Demonstramos nós hoje amor assim? Mostramos amor ao ponto de ‘amarmos nossos inimigos e orarmos pelos que nos perseguem’? O próprio Jesus nos deu o exemplo. Ele era semelhante ao seu Pai celestial em todas estas coisas. Jesus serviu e ensinou toda espécie de pessoa, de modo imparcial, generoso e amoroso, dando finalmente sua vida a favor da humanidade imperfeita e pecadora. Se aperfeiçoarmos nosso amor por ampliarmos nosso interesse nos outros, não permitindo que a parcialidade e o preconceito nos refreiem de mostrar bondade e misericórdia, então imitaremos o Filho de Deus assim como ele imitou seu Pai. Este sentimento expansivo no nosso coração produzirá boas relações com outros. Garantirá verdadeira cordialidade e consideração na nossa vida familiar e impedirá a aflição e a desunião, mantendo a harmonia e a cooperação nas congregações cristãs. E muito mais do que isso, nossa bondade completa, expressa de modo amplo, estender-se-á aos vizinhos mundanos, tornando-nos considerados e prestimosos para com eles, sim, mesmo para com estranhos. Nossa misericórdia pode amiúde ser demonstrada de modo material. Mas devemos sempre lembrar-nos de que a ajuda espiritual é a mais vital, conforme mostrou o proceder de Jesus. Nosso coração nos induzirá a oferecer esta com paciência e brandura, que subentendem misericórdia e amor.
‘QUER SER PERFEITO’?
Em certa ocasião, um jovem rico chegou-se a Jesus e perguntou: “Instrutor, que preciso fazer de bom, a fim de obter a vida eterna?” Ele obedecia aos mandamentos da Lei, mas Jesus mostrou-lhe que faltavam pontos vitais na sua adoração.
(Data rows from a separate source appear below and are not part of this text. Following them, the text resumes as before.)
(** The narrower C-locale white space that [int] and [float] skip around
    an ASCII literal: TAB, LF, VT, FF, CR and the space. *)
Definition c_isspace (c : ascii) : bool :=
  ((9 <=? ord c) && (ord c <=? 13)) || (ord c =? 32).

Fixpoint lstrip_with (sp : ascii -> bool) (s : string) : string :=
  match s with
  | String c s' => if sp c then lstrip_with sp s' else s
  | EmptyString => EmptyString
  end.

Fixpoint rstrip_with (sp : ascii -> bool) (s : string) : string :=
  match s with
  | String c s' =>
      match rstrip_with sp s' with
      | EmptyString => if sp c then EmptyString else String c EmptyString
      | r => String c r
      end
  | EmptyString => EmptyString
  end.

(** [s.lstrip()], [s.rstrip()] and [s.strip()]. *)
Definition lstrip : string -> string := lstrip_with str_isspace.
Definition rstrip : string -> string := rstrip_with str_isspace.
Definition strip (s : string) : string := rstrip (lstrip s).

(** [s.split(sep)] for a one-character separator: the fields between the
    separators, always at least one. *)
Fixpoint split (sep : ascii) (s : string) : list string :=
  match s with
  | EmptyString => [EmptyString]
  | String c s' =>
      if Ascii.eqb c sep then EmptyString :: split sep s'
      else match split sep s' with
           | f :: fs => String c f :: fs
           | [] => [String c EmptyString]
           end
  end.

(** [cmd.encode("ascii")]: the bytes of [cmd], or [None] (a
    [UnicodeEncodeError]) when a character is outside ASCII. *)
Definition is_ascii (c : ascii) : bool := ord c <? 128.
Ela era imperfeita. Queria ele “ser perfeito”? Então tinha de desenvolver plenamente a sua adoração. Como Jesus lhe disse que vendesse os seus bens e os desse aos pobres, e ‘viesse ser seu seguidor’. — Mat. 19:16-21.
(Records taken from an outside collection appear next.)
Definition loadIcon (p : Platform) (ic : Icons) (colorName : string) : list byte :=
  let colorKey := GoStrings.ToLower (GoStrings.TrimSpace colorName) in
  if (colorKey =? "blanc")%string then icnBlanc ic
  else if (colorKey =? "rouge")%string then icnRouge ic
  else if (colorKey =? "bleu")%string then icnBleu ic
  else if ((colorKey =? "inconnu") || (colorKey =? "erreur"))%string then icnBlanc ic
  else
    let ext :=
      if (GOOS p =? "windows")%string then ".ico"
      else if (GOOS p =? "darwin")%string then ".png"
      else ".png" in
    let iconPaths :=
      [ "assets/" ++ colorKey ++ ext;
        "assets/" ++ GoStrings.Title colorKey ++ ext;
        "assets/icon_" ++ colorKey ++ ext ] in
    firstIcon p iconPaths (icnBlanc ic).

(** [updateIconBasedOnColor]: the icon handed to [systray.SetIcon]. *)
Definition updateIconBasedOnColor (p : Platform) (ic : Icons) (d : Data) : list byte :=
  let icon := loadIcon p ic (TodayColor d) in
  if 0 <? len icon then icon else icnBlanc ic.

(** The closed set of colors of the data model and the text that stands
    for each in [currentData]. *)
Inductive Color := Blue | White | Red | Unknown | Error.

Definition colorName (c : Color) : string :=
  match c with
  | Blue => "BLEU"
  | White => "BLANC"
  | Red => "ROUGE"
  | Unknown => "INCONNU"
  | Error => "ERREUR"
  end.

(** ** The midnight scheduler *)

(** The wall clock of a [Time]: hour, minute, second within the local day,
    and the nanosecond within the second. *)
Definition Clock (t : Time) : Z * Z * Z :=
  let sec := localSeconds t mod secondsPerDay in
  (sec / 3600, sec mod 3600 / 60, sec mod 60).

Definition NanosecondOf (t : Time) : Z := instant t mod Second.

(** [time.Date(now.Year(), now.Month(), now.Day()+1, 0, 0, 0, 0, now.Location())]. *)
Definition nextMidnight (now : Time) : Time :=
  Date (Year now) (Month now) (Day now + 1) 0 0 0 0 (zoneOffset now).

(** [duration := nextMidnight.Sub(now)]. *)
Definition midnightWait (now : Time) : Duration := Sub (nextMidnight now) now.

(** What a cycle of the scheduler does to its collaborators. *)
Inductive Event :=
| Sleep (d : Duration)
| SetIcon (icon : list byte)
| Notify (color : string) (tarif : float).

(** One turn of the loop: the clock reading at its top, the order in
    which the two goroutines of [updateData] take the lock, and what the
    fetches meet. *)
Record Cycle := mkCycle {
  wakeTime : Time;
  colorsFirst : bool;
  refresh : Refresh
}.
Compreende, então, como a idéia da inteireza entra nesta questão de se “ser perfeito”? O jovem rico podia ter feito o que Jesus recomendou. Talvez fosse solteiro, sem obrigações familiares. Mesmo que não o fosse, poderia ter feito assim como outros dos discípulos de Jesus, pois nem todos eles eram solteiros. Mas o jovem não queria converter sua riqueza em meios de ajuda aos outros, tais como os pobres entre os seus co-israelitas. Quão diferente era a sua atitude egotista daquela do Pai celestial, cujo amor e misericórdia o induziram a dar o seu bem mais precioso, seu próprio Filho, a favor da humanidade sofredora! (Rom. 5:7, 8) As “muitas propriedades” do jovem significavam para ele mais do que aproveitar-se desta grandiosa oportunidade de acompanhar o próprio Filho de Deus no seu ministério. — Mat. 19:22, 27-29.
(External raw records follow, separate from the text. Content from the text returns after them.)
(** X10.  The state byte of a Getstatus reply is never DownloadSync,
    UploadIdle or ManifestSync: the transition is made before the reply is
    written, so the reply reports the state the device is left in, and the
    status byte is the status as it was. *)
Theorem getstatus_reports_state_after_transition :
  forall cfg w fuel rq s,
    bRequest rq = DFU_GETSTATUS ->
    exists s' st,
      EVENT_USB_Device_UnhandledControlRequest cfg w fuel rq s = Done s'
      /\ trace s'
         = trace s ++ [Endpoint_ClearSETUP; Endpoint_IsINReady]
           ++ status_response (DFU_Status s) st
           ++ [Endpoint_ClearIN; Endpoint_ClearStatusStage]
      /\ DFU_State s' = st
      /\ DFU_Status s' = DFU_Status s
      /\ st <> dfuDNLOAD_SYNC /\ st <> dfuUPLOAD_IDLE /\ st <> dfuMANIFEST_SYNC.
Proof.
  intros cfg w fuel rq s Hrq.
  exists (emit Endpoint_ClearStatusStage (case_GETSTATUS (emit Endpoint_ClearSETUP s))).
  exists (DFU_State (UpdateState s)).
  split; [apply GETSTATUS_returns; exact Hrq|].
  split; [|split; [apply case_GETSTATUS_state|split]].
  - change (trace (emit Endpoint_ClearStatusStage (case_GETSTATUS (emit Endpoint_ClearSETUP s))))
      with (trace (case_GETSTATUS (emit Endpoint_ClearSETUP s)) ++ [Endpoint_ClearStatusStage]).
    rewrite case_GETSTATUS_trace.
    rewrite UpdateState_emit.
    cbn [trace emit DFU_Status DFU_State]. unfold status_response.
    repeat rewrite <- app_assoc. reflexivity.
  - unfold case_GETSTATUS. rewrite (UpdateState_only_state (emit Endpoint_ClearSETUP s)).
    reflexivity.
  - unfold UpdateState.
    destruct (DFU_State s =? dfuDNLOAD_SYNC) eqn:E1;
      [cbn [DFU_State set_DFU_State]; repeat split; discriminate|].
    destruct (DFU_State s =? dfuUPLOAD_IDLE) eqn:E2;
      [cbn [DFU_State set_DFU_State]; repeat split; discriminate|].
    destruct (DFU_State s =? dfuMANIFEST_SYNC) eqn:E3;
      [cbn [DFU_State set_DFU_State]; repeat split; discriminate|].
    apply Z.eqb_neq in E1, E2, E3. repeat split; assumption.
Qed.

Lemma getstatus_reports_state_after_transition_witness :
  exists s' st,
    EVENT_USB_Device_UnhandledControlRequest atmega32u2 blank_world 0
      (mkRequest DFU_GETSTATUS 6) (set_DFU_State dfuMANIFEST_SYNC reset_state) = Done s'
    /\ trace s'
       = [] ++ [Endpoint_ClearSETUP; Endpoint_IsINReady]
         ++ status_response OK st
         ++ [Endpoint_ClearIN; Endpoint_ClearStatusStage]
    /\ DFU_State s' = st
    /\ DFU_Status s' = OK
    /\ st <> dfuDNLOAD_SYNC /\ st <> dfuUPLOAD_IDLE /\ st <> dfuMANIFEST_SYNC.
Proof.
  apply (getstatus_reports_state_after_transition atmega32u2 blank_world 0
           (mkRequest DFU_GETSTATUS 6) (set_DFU_State dfuMANIFEST_SYNC reset_state)).
  reflexivity.
Defined.

(** ** Fetching the blank check result *)

Lemma flash_check_result cfg w fuel s :
  cmd_data s 0 = 0x01 ->
  let startAddr := addr16 (cmd_data s 1) (cmd_data s 2) in
  let endAddr := addr16 (cmd_data s 3) (cmd_data s 4) in
  let n := Z.to_nat (endAddr - startAddr) in
  ProcessUpload cfg w fuel s
  = Done (match first_dirty (flash_cell w) n startAddr with
          | Some A =>
            check_failed A
              (emits (map pgm_read_byte (cells_scanned (flash_cell w) n startAddr)) s)
          | None => emits (map pgm_read_byte (cells_scanned (flash_cell w) n startAddr)) s
          end).
Proof.
  intros H startAddr endAddr n.
  rewrite (ProcessUpload_flash_check cfg w fuel s H). fold startAddr endAddr n.
  rewrite (blank_check_flash_scan w n endAddr startAddr s eq_refl). reflexivity.
Qed.

Lemma UPLOAD_blank_result cfg w fuel rq s :
  bRequest rq = DFU_UPLOAD ->
  is_blank_check s = true ->
  EVENT_USB_Device_UnhandledControlRequest cfg w fuel rq s
  = Done (emits (result_reply (u16 (nonBlankAddr s))) s).
Proof.
  intros Hrq Hb. unfold EVENT_USB_Device_UnhandledControlRequest.
  rewrite Hrq.
  change (DFU_UPLOAD =? DFU_DETACH) with false.
  change (DFU_UPLOAD =? DFU_DNLOAD) with false.
  change (DFU_UPLOAD =? DFU_UPLOAD) with true.
  cbv beta match zeta. unfold case_UPLOAD.
  change (is_blank_check (emit Endpoint_ClearSETUP s)) with (is_blank_check s).
  rewrite Hb. cbn [bind]. unfold result_reply, emits, emit.
  cbn [trace waitForSecondRequest flipCommand DFU_State DFU_Status nonBlankAddr
       AppStartPtr curFlash64KBPageNumber out_packet out_offset df_cursor].
  repeat rewrite <- app_assoc. reflexivity.
Qed.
Assim também hoje, a questão não é de se pedir algo impossível e além de nosso alcance. É uma questão de fazer o que se pode no serviço de Deus e ao próximo — fazendo-o de todo o coração. Faz isso? Estuda a Palavra dele e a põe em operação na sua vida? Assim talvez tenha o prazer e a alegria de saber que Deus, à base do sacrifício resgatador de seu filho e da fé que tem nele, aceita isto como serviço perfeito da sua parte. Mostre-se verdadeiro filho de seu Pai celestial. Mostre amor, bondade, generosidade e misericórdia assim como ele faz, e deixe que a adoração dele permeie toda fase de sua vida.